Gejolak situasi perubahan hidup yang dirasakan di tengah pandemi Covid-19, rupanya tak memutus aspek riah-riuh perayaan tahunan, Valentine's Day (V-day) atau hari kasih sayang yang jatuh setiap tanggal 14 Februari. Semarak perayaan V-day yang banyak diklaim sebagai harinya kaum muda-mudi untuk saling mencintai, saling ber-kasih-sayang ini, terciprat dengan ragam efouria yang bergema bahkan sejak hari pertama di bulan Februari tiba.Â
Pernak-pernik V-day, semisal bunga, boneka, coklat, parfum, aneka kartu ucapan: Ich liebe Dich, Happy Valentine's Day, I love you; berjejer memenuhi sejumlah toko dan supermarket. Tak hanya itu, gejolak kasih-sayang V-day juga mengemuka dengan hadirnya aneka tawaran promo, sebut saja salah satunya promo yang lazimnya hadir, promo Cashbac yaitu #KodeCinta. Postingan-postingan bertajuk cinta, kasih-sayang di medsos, juga turut melengkapi gairah perayaan V-day. Semuanya itu seolah-olah mau menegaskan betapa unik dan berharganya perayaan V-day, sehingga apa pun bisa dibeli dan dihadirkan demi mewujudnya aspek "mencintai, kasih-sayang" itu.

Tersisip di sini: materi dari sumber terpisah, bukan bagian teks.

(** * Sigma tagger analyzer (timesketch/lib/analyzers/sigma_tagger.py)

    A shallow embedding of [SigmaPlugin.run_sigma_rule] and [SigmaPlugin.run]
    together with the properties of the tagging core: the per-event tag
    reconciliation, the per-rule execution, and the batch loop with its
    retry and reporting behaviour.

    Python objects that the analyzer mutates are modelled by explicit state
    passing:
    - the event store, the scheduled answers of the search backend, the
      application configuration and the sequence of observable calls live
      in a [World];
    - a rule's tag list is one list object shared by the rule record and by
      every call of [run_sigma_rule] on it, so the list is threaded through
      the executions and handed back to the rule.

    Failures of the backend surface while the events of a query are
    iterated; the mutation interface of an event is taken not to fail. *)

From stdpp Require Import gmap strings list fin_maps pretty.

(** The line separator used by ['\n'.join]. *)
Definition nl : string := String (Ascii.ascii_of_nat 10) EmptyString.

(** ** Exceptions and results *)

(** [elasticsearch.TransportError] (and its subclasses) is the class caught
    by the first handler of [run]; everything else falls to the bare
    [except]. *)
Inductive exn : Type :=
  | TransportError (msg : string)
  | TypeError (msg : string)
  | OtherError (msg : string).

Definition is_transport (e : exn) : bool :=
  match e with
  | TransportError _ => true
  | _ => false
  end.

(** [str(e)], used by the ['{1!s}'] format field. *)
Definition exn_str (e : exn) : string :=
  match e with
  | TransportError msg => msg
  | TypeError msg => msg
  | OtherError msg => msg
  end.

Inductive result (A : Type) : Type :=
  | Ok (a : A)
  | Raised (e : exn).
Arguments Ok {A} a.
Arguments Raised {A} e.

(** ** The world outside the analyzer *)

(** One step of the lazy sequence returned by [event_stream]: it either
    yields the event with the given identifier or raises. *)
Inductive stream_step : Type :=
  | Yield (event_id : string)
  | Raise (e : exn).

Inductive story_text : Type :=
  | SIGMA_STORY_HEADER
  | Text (s : string).

(** Calls on external collaborators, in the order they happen. *)
Inductive call : Type :=
  | AddAttributes (event_id key : string) (value : list string)
  | AddTags (event_id : string) (tag_list : list string)
  | Commit (event_id : string)
  | Sleep (sleep_time : nat)
  | LogError (msg : string)
  | LogDebug (msg : string)
  | SketchAddView (view_name analyzer_name query_string : string)
  | SketchAddAggregation (name agg_name : string)
  | SketchAddStory (name : string)
  | StoryAddText (text : story_text)
  | StoryAddAggregation
  | StoryAddView.

Record World : Type := mkWorld {
  (** event identifier -> attributes of the stored event *)
  store : gmap string (gmap string (list string));
  (** answers of the successive [event_stream] calls, each a function of
      the query string *)
  backend : list (string → list stream_step);
  (** [current_app.config] *)
  config : gmap string nat;
  trace : list call
}.

Definition set_store (s : gmap string (gmap string (list string))) (w : World) : World :=
  mkWorld s (backend w) (config w) (trace w).
Definition set_backend (b : list (string → list stream_step)) (w : World) : World :=
  mkWorld (store w) b (config w) (trace w).
Definition emit (c : call) (w : World) : World :=
  mkWorld (store w) (backend w) (config w) (trace w ++ [c]).

(** ** Events *)

Record Event : Type := mkEvent {
  event_id : string;
  source : gmap string (list string);
  updated_event : gmap string (list string)
}.

(** [list(set(l))]: the elements of [l] without repetition. Python leaves
    the order unspecified; properties below only use membership and the
    absence of duplicates. *)
Definition list_set (l : list string) : list string := remove_dups l.

(** [event.source.get(key, [])]. *)
Definition source_get (key : string) (event : Event) : list string :=
  default [] (source event !! key).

Meski demikian, ria-riuh-nya perayaan V-day tak terlepas pula dari diskusi-diskusi kontoversial berkenaan dengan layak-tidaknya V-day itu dirayakan. Problem ini sebetulnya hadir dengan alasan historis perayaan V-day itu sendiri, serta aspek negatif semisal maraknya tindak "pembuktian cinta" yang menyimpang antarpasangan belia di hari Valentine.
V-day dan Historisitasnya
Segi historis V-day sesungguhnya memiliki banyak versi cerita dan penafsiran. Sekurang-kurangnya ada dua cerita historis yang dapat penulis tampilkan dalam meninjau hadirnya perayaan V-day setiap tanggal 14 Februari itu.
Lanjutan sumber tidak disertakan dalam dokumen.